Definition node_versions (node : Node) : list string :=
  if bool_decide (nd_Kind node = "change") then
    version_keys ≫= fun key => let value := tag_of (nd_Attributes node) key in
                               if bool_decide (value = "") then [] else [key +:+ ":" +:+ value]
  else [].

Definition graphFeatures (graph : Graph) : gset string * gset string * gset string * gset string :=
  (filled_set (nd_Source <$> gr_Nodes graph), filled_set (nd_EventType <$> gr_Nodes graph),
   list_to_set (hy_ID <$> filter (fun h => hy_Status h <> "insufficient") (gr_Hypotheses graph)),
   list_to_set (gr_Nodes graph ≫= node_versions)).

Definition shared (left_ right_ : gset string) : list string := sort_strings (elements (left_ ∩ right_)).

Definition jaccard (left_ right_ : gset string) : float64 :=
  let union := Z.of_nat (size (left_ ∪ right_)) in
  if union =? 0 then float_zero else float_ratio (Z.of_nat (size (left_ ∩ right_))) union.

Definition included (sources types changes : list string) (node : Node) : bool :=
  bool_decide (nd_Source node ∈ sources) || bool_decide (nd_EventType node ∈ types) ||
  (bool_decide (nd_Kind node = "change") &&
   existsb (fun key => bool_decide (key +:+ ":" +:+ default "" (nd_Attributes node !! key) ∈ changes)) version_keys).

(** The loop stops once it has a hundred. *)
Definition citedNodes (graph : Graph) (sources types changes : list string) : list string :=
  sort_strings (take 100 (nd_ID <$> filter (fun node => included sources types changes node = true) (gr_Nodes graph))).

Definition round3 (value : float64) : float64 := (float_round (value * float_of_int 1000) / float_of_int 1000)%F.

Definition similarity (sources types hypotheses changes : float64) : float64 :=
  round3 (sources * float_ratio 30 100 + types * float_ratio 25 100 + hypotheses * float_ratio 35 100 + changes * float_ratio 10 100)%F.

Definition Compare (now : time) (left_ right_ : Graph) : Comparison :=
  let '(leftSources, leftTypes, leftHypotheses, leftChanges) := graphFeatures left_ in
  let '(rightSources, rightTypes, rightHypotheses, rightChanges) := graphFeatures right_ in
  let sources := shared leftSources rightSources in
  let types := shared leftTypes rightTypes in
  let changes := shared leftChanges rightChanges in
  let sourceScore := jaccard leftSources rightSources in
  let typeScore := jaccard leftTypes rightTypes in
  let hypothesisScore := jaccard leftHypotheses rightHypotheses in
  let changeScore := jaccard leftChanges rightChanges in
  let score := similarity sourceScore typeScore hypothesisScore changeScore in
  let '(status, notes) :=
    if (zlen (gr_Nodes left_) =? 0) || (zlen (gr_Nodes right_) =? 0)
    then ("insufficient_evidence", ["One incident has no graph nodes; comparison is not meaningful."])
    else if (score >=? float_ratio 70 100)%F then ("strong_overlap", [])
    else if (score >=? float_ratio 40 100)%F then ("partial_overlap", [])
    else if (score >? float_zero)%F then ("limited_overlap", [])
    else ("insufficient_evidence", ["No shared evidence features were found by the built-in comparison model."]) in
  mkComparison (gr_IncidentID left_) (gr_IncidentID right_) now score status sources types
    (shared leftHypotheses rightHypotheses) changes (citedNodes left_ sources types changes) (citedNodes right_ sources types changes)
    (notes ++ ["Similarity components: sources " +:+ format_f3 sourceScore +:+ ", event types " +:+ format_f3 typeScore +:+
               ", hypotheses " +:+ format_f3 hypothesisScore +:+ ", change versions " +:+ format_f3 changeScore +:+ "."])
    "Similarity indicates overlapping captured evidence, not shared root cause.".

(** ** What an investigation promises *)

Definition grounded (graph : Graph) (f : Finding) : Prop :=
  backed f /\
  (forall e, e ∈ fi_Supporting f <-> e ∈ gr_Edges graph /\ ed_Relation e ∈ hypothesisRelations (fi_ID f) /\ ed_Assessment e = AssessmentSupporting) /\
  (forall e, e ∈ fi_Contradicting f <-> e ∈ gr_Edges graph /\ ed_Relation e ∈ hypothesisRelations (fi_ID f) /\ ed_Assessment e = AssessmentContradicting) /\
  (forall id, id ∈ fi_CitedNodeIDs f <-> exists e, (e ∈ fi_Supporting f \/ e ∈ fi_Contradicting f) /\ (id = ed_From e \/ id = ed_To e)) /\
  (fi_Status f = "supported" <-> fi_Supporting f <> [] /\ fi_Contradicting f = []) /\
  (fi_Status f = "mixed" <-> fi_Supporting f <> [] /\ fi_Contradicting f <> []).

Lemma cited_in relations assessment edges e :
  e ∈ cited relations assessment edges <-> e ∈ edges /\ ed_Relation e ∈ relations /\ ed_Assessment e = assessment.
Proof. unfold cited. rewrite list_elem_of_filter. tauto. Qed.

Lemma endpoints_in edges id : id ∈ endpoints edges <-> exists e, e ∈ edges /\ (id = ed_From e \/ id = ed_To e).
Proof.
  unfold endpoints. rewrite elem_of_list_to_set, list_elem_of_bind. split.
  - intros (e & Hid & He). exists e. split; [done|]. rewrite !elem_of_cons, elem_of_nil in Hid. tauto.
  - intros (e & He & Hid). exists e. split; [|done]. rewrite !elem_of_cons. tauto.
Qed.

Lemma sort_strings_in l x : x ∈ sort_strings l <-> x ∈ l.
Proof. unfold sort_strings. by rewrite merge_sort_Permutation. Qed.

Lemma zlen_eqb_zero {A} (l : list A) : (zlen l =? 0) = true <-> l = [].
Proof. unfold zlen. destruct l; cbn; [done|]. split; [|done]. intros H%Z.eqb_eq. lia. Qed.

Lemma finding_grounded h graph : backed (findingFromHypothesis h graph) -> grounded graph (findingFromHypothesis h graph).
Proof.
  intros Hb. split; [done|]. unfold findingFromHypothesis. cbn.
  set (S := cited _ _ _). set (C := cited _ AssessmentContradicting _). split_and!.
  - intros e. apply cited_in.
  - intros e. apply cited_in.
  - intros id. rewrite sort_strings_in, elem_of_elements, endpoints_in. by setoid_rewrite elem_of_app.
  - destruct S as [|s S]; cbn; [by split; [|intros []]|]. destruct C; cbn; split; try done; by intros [].
  - destruct S as [|s S]; cbn; [by split; [|intros []]|]. destruct C; cbn; split; try done; by intros [].
Qed.

#[local] Instance descending_total {A} (f : A -> Z) : Total (descending f).
Proof. intros a b. unfold descending. lia. Qed.
#[local] Instance descending_trans {A} (f : A -> Z) : Transitive (descending f).
Proof. intros a b c. unfold descending. lia. Qed.

(** The first of a descending sort is the largest. *)
Lemma head_descending {A} (f : A -> Z) l a : head (merge_sort (descending f) l) = Some a -> a ∈ l /\ forall b, b ∈ l -> f b <= f a.
Proof.
  pose proof (merge_sort_Permutation (descending f) l) as Hp. pose proof (StronglySorted_merge_sort (descending f) l) as Hs.
  destruct (merge_sort _ l) as [|x rest]; [done|]. intros [= ->]. apply StronglySorted_inv in Hs as [_ Hs]. split.
  - rewrite <- Hp. by left.
  - intros b. rewrite <- Hp. intros [->|Hb]%elem_of_cons; [lia|]. rewrite Forall_forall in Hs. by apply Hs.
Qed.

(** What a recommendation rests on: the latest simulation of the incident, which succeeded under a shadow policy, and only
    completed replays of the incident. *)
Definition rests_on (incidentID : string) (runs : list Run) (simulations : list Simulation) (r : Recommendation) : Prop :=
  exists s, s ∈ simulations /\ si_IncidentID s = incidentID /\ si_Error s = None /\ si_ShadowVersion s <> "" /\
    (forall s', s' ∈ simulations -> si_IncidentID s' = incidentID -> si_StartedAt s' <= si_StartedAt s) /\
    (exists a, a ∈ rc_Evidence r /\ ar_Kind a = "cost-simulation" /\ ar_ID a = si_ID s) /\
    forall a, a ∈ rc_Evidence r -> ar_Kind a = "replay" ->
      exists run, run ∈ runs /\ run_IncidentID run = incidentID /\ run_ID run = ar_ID a /\ run_Status run = "completed".
(** Disjunction, Alternative and Term.  A disjunction ends at the end of the
    pattern or in front of a closing parenthesis, which is left for the
    caller. *)
Fixpoint disjunction (fuel : nat) (s : chars) : parsed (regex * chars) :=
  match fuel with
  | O => Unmodelled
  | S f =>
      pbind (alternative f s) (fun '(r, t) =>
        match t with
        | "|"%char :: u =>
            pbind (disjunction f u) (fun '(r2, rest) =>
              Parsed (Alt r r2, rest))
        | _ => Parsed (r, t)
        end)
  end

with alternative (fuel : nat) (s : chars) : parsed (regex * chars) :=
  match fuel with
  | O => Unmodelled
  | S f =>
      match s with
      | [] => Parsed (Eps, s)
      | "|"%char :: _ => Parsed (Eps, s)
      | ")"%char :: _ => Parsed (Eps, s)
      | _ =>
          pbind (term f s) (fun '(r, t) =>
            pbind (alternative f t) (fun '(r2, rest) =>
              Parsed (seq r r2, rest)))
      end
  end

with term (fuel : nat) (s : chars) : parsed (regex * chars) :=
  match fuel with
  | O => Unmodelled
  | S f =>
      let group := fun body =>
        pbind (disjunction f body) (fun '(r, t) =>
          match t with
          | ")"%char :: u => quantified r u
          | _ => Invalid
          end) in
      match s with
      | [] => Invalid
      | "^"%char :: t => Parsed (Bol, t)
      | "$"%char :: t => Parsed (Eol, t)
      | "\"%char :: "b"%char :: t => Parsed (WordB true, t)
      | "\"%char :: "B"%char :: t => Parsed (WordB false, t)
      | "\"%char :: t =>
          pbind (atom_escape t) (fun '(r, u) => quantified r u)
      | "("%char :: "?"%char :: ":"%char :: t => group t
      | "("%char :: "?"%char :: _ => Unmodelled
      | "("%char :: t => group t
      | ")"%char :: _ => Invalid
      | "*"%char :: _ => Invalid
      | "+"%char :: _ => Invalid
      | "?"%char :: _ => Invalid
      | "|"%char :: _ => Invalid
      | "["%char :: t => pbind (class t) (fun '(r, u) => quantified r u)
      | "."%char :: t => quantified (Atom ADot) t
      | "{"%char :: t =>
          match braces s with
          | Some _ => Invalid
          | None => quantified (Atom (AChar "{")) t
          end
      | c :: t => quantified (Atom (AChar c)) t
      end
  end.

Definition pattern (s : chars) : parsed regex :=
  pbind (disjunction (4 * List.length s + 4) s) (fun '(r, t) =>
    match t with
    | [] => Parsed r
    | _ => Invalid
    end).

(** *** Flags *)

Definition count_char (c : ascii) (s : chars) : nat :=
  List.length (filter (Ascii.eqb c) s).

Definition has_char (c : ascii) (s : chars) : bool :=
  existsb (Ascii.eqb c) s.

Definition flag_chars : chars := str "dgimsuvy".

Definition parse_flags (s : chars) : parsed flagset :=
  if forallb (fun c => has_char c flag_chars) s
     && forallb (fun c => (count_char c s <=? 1)%nat) flag_chars
     && negb (has_char "u" s && has_char "v" s)
  then
    if has_char "u" s || has_char "v" s then Unmodelled
    else Parsed {| hasIndices := has_char "d" s;
                   global := has_char "g" s;
                   ignoreCase := has_char "i" s;
                   multiline := has_char "m" s;
                   dotAll := has_char "s" s;
                   sticky := has_char "y" s |}
  else Invalid.

(** [new RegExp(p, f)]; a missing argument reads as the empty string. *)
Definition RegExpCreate (p f : option chars) : parsed RegExpObject :=
  let p := match p with Some s => s | None => [] end in
  let f := match f with Some s => s | None => [] end in
  pbind (parse_flags f) (fun fl =>
    pbind (pattern p) (fun r =>
      Parsed {| source := r; flags := fl |})).

(** *** Matching

    A position in the input is the character before it, if any, and the
    characters from it on. *)
Definition position := (option ascii * chars)%type.

Definition position_eq_dec (p q : position) : {p = q} + {p <> q}.
Proof. repeat decide equality. Defined.

Definition dedup (l : list position) : list position :=
  nodup position_eq_dec l.

Definition at_bol (fl : flagset) (p : position) : bool :=
  match fst p with
  | None => true
  | Some c => multiline fl && is_line_terminator c
  end.

Definition at_eol (fl : flagset) (p : position) : bool :=
  match snd p with
  | [] => true
  | c :: _ => multiline fl && is_line_terminator c
  end.

Definition at_word_boundary (p : position) : bool :=
  let a := match fst p with Some c => is_word c | None => false end in
  let b := match snd p with c :: _ => is_word c | [] => false end in
  xorb a b.

Fixpoint iterate {A : Type} (n : nat) (f : A -> A) (x : A) : A :=
  match n with
  | O => x
  | S n' => iterate n' f (f x)
  end.

Fixpoint closure (step : list position -> list position) (n : nat)
    (ps : list position) : list position :=
  match n with
  | O => ps
  | S n' => dedup (ps ++ closure step n' (step ps))
  end.

(** [ends fl r p]: the positions at which a match of [r] started at [p] can
    end. *)
Fixpoint ends (fl : flagset) (r : regex) (p : position) : list position :=
  match r with
  | Eps => [p]
  | Atom a =>
      match snd p with
      | c :: rest => if atom_match fl a c then [(Some c, rest)] else []
      | [] => []
      end
  | Bol => if at_bol fl p then [p] else []
  | Eol => if at_eol fl p then [p] else []
  | WordB pos => if Bool.eqb pos (at_word_boundary p) then [p] else []
  | Seq r1 r2 => dedup (flat_map (ends fl r2) (ends fl r1 p))
  | Alt r1 r2 => dedup (ends fl r1 p ++ ends fl r2 p)
  | Rep mn mx r1 =>
      let step := fun ps => dedup (flat_map (ends fl r1) ps) in
      let more := match mx with
                  | None => List.length (snd p)
                  | Some m => Nat.min (m - mn) (List.length (snd p))
                  end in
      closure step more (iterate mn step [p])
  end.

(** *** What a match is

    [Match fl r p q]: the pattern [r] matches the input from position [p]
    to position [q].  [ends] computes the set of these [q]. *)

Fixpoint Iter (R : position -> position -> Prop) (n : nat)
    (p q : position) : Prop :=
  match n with
  | O => p = q
  | S n' => exists m, R p m /\ Iter R n' m q
  end.

(** The numbers of repetitions a quantifier allows. *)
Definition within (mn : nat) (mx : option nat) (n : nat) : Prop :=
  mn <= n /\ match mx with
             | Some m => n <= Nat.max mn m
             | None => True
             end.

Fixpoint Match (fl : flagset) (r : regex) (p q : position) : Prop :=
  match r with
  | Eps => p = q
  | Atom a =>
      exists c rest,
        snd p = c :: rest /\ atom_match fl a c = true /\ q = (Some c, rest)
  | Bol => at_bol fl p = true /\ p = q
  | Eol => at_eol fl p = true /\ p = q
  | WordB pos => Bool.eqb pos (at_word_boundary p) = true /\ p = q
  | Seq r1 r2 => exists m, Match fl r1 p m /\ Match fl r2 m q
  | Alt r1 r2 => Match fl r1 p q \/ Match fl r2 p q
  | Rep mn mx r1 => exists n, within mn mx n /\ Iter (Match fl r1) n p q
  end.

(** For a pattern without assertions a match is a matter of the characters
    consumed alone: [words fl r w] says that [r] matches the word [w]. *)
Fixpoint assertion_free (r : regex) : bool :=
  match r with
  | Bol | Eol | WordB _ => false
  | Seq r1 r2 | Alt r1 r2 => assertion_free r1 && assertion_free r2
  | Rep _ _ r1 => assertion_free r1
  | Eps | Atom _ => true
  end.

Fixpoint IterW (L : chars -> Prop) (n : nat) (w : chars) : Prop :=
  match n with
  | O => w = []
  | S n' => exists u v, w = u ++ v /\ L u /\ IterW L n' v
  end.

Fixpoint words (fl : flagset) (r : regex) (w : chars) : Prop :=
  match r with
  | Eps => w = []
  | Atom a => exists c, w = [c] /\ atom_match fl a c = true
  | Seq r1 r2 => exists u v, w = u ++ v /\ words fl r1 u /\ words fl r2 v
  | Alt r1 r2 => words fl r1 w \/ words fl r2 w
  | Rep mn mx r1 => exists n, within mn mx n /\ IterW (words fl r1) n w
  | Bol | Eol | WordB _ => False
  end.

(** A match moves forward: the input left at its end is a suffix of the
    input left at its start, and a match that consumes nothing ends where
    it started. *)
Definition advance (p q : position) : Prop :=
  (p = q) \/ (exists w c, snd p = w ++ c :: snd q /\ fst q = Some c).

(** Every position of the input, first to last. *)
Fixpoint positions (prev : option ascii) (s : chars) : list position :=
  (prev, s) :: match s with
               | [] => []
               | c :: s' => positions (Some c) s'
               end.

Definition matches_at (re : RegExpObject) (p : position) : bool :=
  match ends (flags re) (source re) p with
  | [] => false
  | _ :: _ => true
  end.

(** [test] on an object whose [lastIndex] is 0, as it is right after
    construction: a sticky pattern has to match at the start, any other may
    match anywhere. *)
Definition test (re : RegExpObject) (s : string) : bool :=
  if sticky (flags re) then matches_at re (None, str s)
  else existsb (matches_at re) (positions None (str s)).

End RegExp.

(** ** The module [LForms.Validations] *)

Module Validations.
Import JS.

Local Open Scope string_scope.

(** The object literal: three tables next to the three functions. *)
Record Tables := {
  _restrictionKeys : list string;
  _dataTypes : list string;
  _errorMessages : list (string * string)
}.

Definition LForms_Validations : Tables := {|
  _restrictionKeys :=
    [ "minExclusive"; "minInclusive"; "maxExclusive"; "maxInclusive";
      "totalDigits"; "fractionDigits"; "length"; "minLength"; "maxLength";
      "enumeration"; "whiteSpace"; "pattern" ];
  _dataTypes :=
    [ "BL"; "INT"; "REAL"; "ST"; "TX"; "BIN"; "DT"; "DTM"; "TM"; "CNE";
      "CWE"; "RTO"; "QTY"; "YEAR"; "MONTH"; "DAY"; "URL"; "EMAIL"; "PHONE";
      "" ];
  _errorMessages :=
    [ ("BL", "must be a boolean (true/false).");
      ("INT", "must be an integer number.");
      ("REAL", "must be a decimal number.");
      ("ST", "must be a string value.");
      ("TX", "must be a text value.");
      ("BIN", "must be a binary value.");
      ("DT", "must be a date value.");
      ("DTM", "must be a date and time value.");
      ("TM", "must be a time value.");
      ("CNE", "must be a value from the answer list.");
      ("CWE",
       "must be a value from the answer list or a user supplied value.");
      ("RTO", "must be a ratio value.");
      ("QTY", "must be a quantity value.");
      ("YEAR", "must be a numeric value of year.");
      ("MONTH", "must be a numeric value of month.");
      ("DAY", "must be a numeric value of day.");
      ("URL", "must be a valid URL.");
      ("EMAIL", "must be a valid email address.");
      ("PHONE", "must be a valid phone number.") ]
|}.

(** *** State and exceptions

    What a call can touch: the array the caller passed as [errors], and the
    module object [this].  A call either returns or throws; what it pushed
    before throwing stays pushed.  The functions below take the parameters
    of the source but [errors], which is the array of the state. *)
Record world := { errors : list value; this : Tables }.

Inductive exn := TypeError | SyntaxError.

Inductive completion (A : Type) :=
  | Normal (a : A)
  | Throw (e : exn).
Arguments Throw {A}.

Definition M (A : Type) : Type := world -> completion A * world.

Definition ret {A : Type} (a : A) : M A := fun w => (Normal a, w).

Definition bind {A B : Type} (m : M A) (k : A -> M B) : M B :=
  fun w =>
    match m w with
    | (Normal a, w') => k a w'
    | (Throw e, w') => (Throw e, w')
    end.

Definition throw {A : Type} (e : exn) : M A := fun w => (Throw e, w).

Notation "x <- m ;; k" := (bind m (fun x => k))
  (at level 61, m at next level, right associativity).
Notation "m ;; k" := (bind m (fun _ => k))
  (at level 61, right associativity).
(** C4. For every list of repository names, [BatchAnalyzeRepositories]
    returns the map of exactly the analyses that succeeded (under each
    name, the analysis of its last successful entry, and nothing under
    any other name), together with the join of one error per malformed or
    failed entry, in order; the error is nil if and only if every entry
    succeeded.  Both values reach the caller of the batch operation, the
    handler [BatchAnalyze], whose answer is decided by them: 200 with the
    map when the error is nil, 500 otherwise. *)
Theorem BatchAnalyzeRepositories_partial_results :
  forall (w : W) (repos : list string),
    let outs := entry_outcomes AnalyzeRepository w repos in
    let results :=
      snd (fst (services.BatchAnalyzeRepositories AnalyzeRepository w repos)) in
    let err := snd (services.BatchAnalyzeRepositories AnalyzeRepository w repos) in
    List.map fst outs = repos
    /\ (forall fullName r, In (fullName, r) outs ->
          ~ well_formed fullName -> exists e, r = Err e)
    /\ (forall k,
          results !! k
          = match list_find (fun kv => fst kv = k) (rev (successes outs)) with
            | Some (_, kv) => Some (snd kv)
            | None => None
            end)
    /\ (forall k, is_Some (results !! k) <-> exists a, In (k, Ok a) outs)
    /\ err = errors_Join (failures outs)
    /\ length (failures outs) = length (List.filter
                                          (fun kv => match snd kv with
                                                     | Ok _ => false
                                                     | Err _ => true
                                                     end) outs)
    /\ (err = None <-> Forall succeeded outs)
    /\ (forall token,
          (1 <= length repos <= 10)%nat ->
          snd (fst (handlers.BatchAnalyze AnalyzeRepository w (Some token) (Some repos)))
          = match err with
            | None => JSON StatusOK results
            | Some _ =>
                HTTPError StatusInternalServerError "Failed to analyze repositories"
            end).
Proof.
  intros w repos outs results err.
  assert (Hres : results
                 = fold_left (fun m kv => <[fst kv := snd kv]> m) (successes outs) ∅
                 /\ err = errors_Join (failures outs)).
  { subst results err outs. unfold services.BatchAnalyzeRepositories.
    destruct (batch_loop_outcomes repos w ∅ []) as [H1 H2].
    destruct (services.batch_loop AnalyzeRepository w ∅ [] repos) as [[w' rs] es].
    simpl in *. now subst. }
  destruct Hres as [Hres Herr].
  assert (Hlook : forall k,
            results !! k
            = match list_find (fun kv => fst kv = k) (rev (successes outs)) with
              | Some (_, kv) => Some (snd kv)
              | None => None
              end).
  { intros k. rewrite Hres, lookup_fold_insert.
    destruct (list_find _ _) as [[i kv]|]; [reflexivity | apply lookup_empty]. }
  repeat split.
  - apply entry_outcomes_names.
  - apply entry_outcomes_malformed.
  - exact Hlook.
  - rewrite Hlook. intros Hs.
    destruct (list_find _ _) as [[i [k' a]]|] eqn:E; [|now destruct Hs].
    apply list_find_Some in E as (Hi & Hk & _). simpl in Hk. subst k'.
    apply list_elem_of_lookup_2 in Hi. apply list_elem_of_In in Hi.
    apply in_rev in Hi. exists a.
    unfold successes in Hi. apply list_elem_of_In in Hi.
    apply list_elem_of_omap in Hi as ([k2 [a2|e2]] & Hin & Heq); simpl in Heq;
      [|discriminate].
    inversion Heq; subst. now apply list_elem_of_In.
  - rewrite Hlook. intros [a Hin].
    assert (Hs : (k, a) ∈ rev (successes outs)).
    { rewrite list_elem_of_In, <- in_rev, <- list_elem_of_In.
      unfold successes. apply list_elem_of_omap.
      exists (k, Ok a). split; [now apply list_elem_of_In | reflexivity]. }
    destruct (list_find (fun kv => fst kv = k) (rev (successes outs)))
      as [[i kv]|] eqn:E; [eauto|].
    exfalso. apply list_find_None in E.
    rewrite Forall_forall in E. now apply (E (k, a)).
  - exact Herr.
  - clear. unfold failures. induction outs as [|[k [a|e]] outs IH]; simpl;
      [reflexivity | assumption | now f_equal].
  - rewrite Herr. intros H. apply failures_nil_iff.
    destruct (failures outs); [reflexivity | discriminate].
  - rewrite Herr. intros H. apply failures_nil_iff in H. now rewrite H.
  - intros token [Hlo Hhi]. unfold handlers.BatchAnalyze.
    destruct (length repos =? 0)%nat eqn:E0; [apply Nat.eqb_eq in E0; lia|].
    destruct (10 <? length repos)%nat eqn:E1; [apply Nat.ltb_lt in E1; lia|].
    subst results err.
    destruct (services.BatchAnalyzeRepositories AnalyzeRepository w repos)
      as [[w' rs] [e|]]; reflexivity.
Qed.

━━━━━━━━━━━━━━━━

Task directions
Set the material down exactly as written, starting at its first line. The line containing "if union =?" is the last one to include.

Task output
Definition node_versions (node : Node) : list string :=
  if bool_decide (nd_Kind node = "change") then
    version_keys ≫= fun key => let value := tag_of (nd_Attributes node) key in
                               if bool_decide (value = "") then [] else [key +:+ ":" +:+ value]
  else [].

Definition graphFeatures (graph : Graph) : gset string * gset string * gset string * gset string :=
  (filled_set (nd_Source <$> gr_Nodes graph), filled_set (nd_EventType <$> gr_Nodes graph),
   list_to_set (hy_ID <$> filter (fun h => hy_Status h <> "insufficient") (gr_Hypotheses graph)),
   list_to_set (gr_Nodes graph ≫= node_versions)).

Definition shared (left_ right_ : gset string) : list string := sort_strings (elements (left_ ∩ right_)).

Definition jaccard (left_ right_ : gset string) : float64 :=
  let union := Z.of_nat (size (left_ ∪ right_)) in
  if union =? 0 then float_zero else float_ratio (Z.of_nat (size (left_ ∩ right_))) union.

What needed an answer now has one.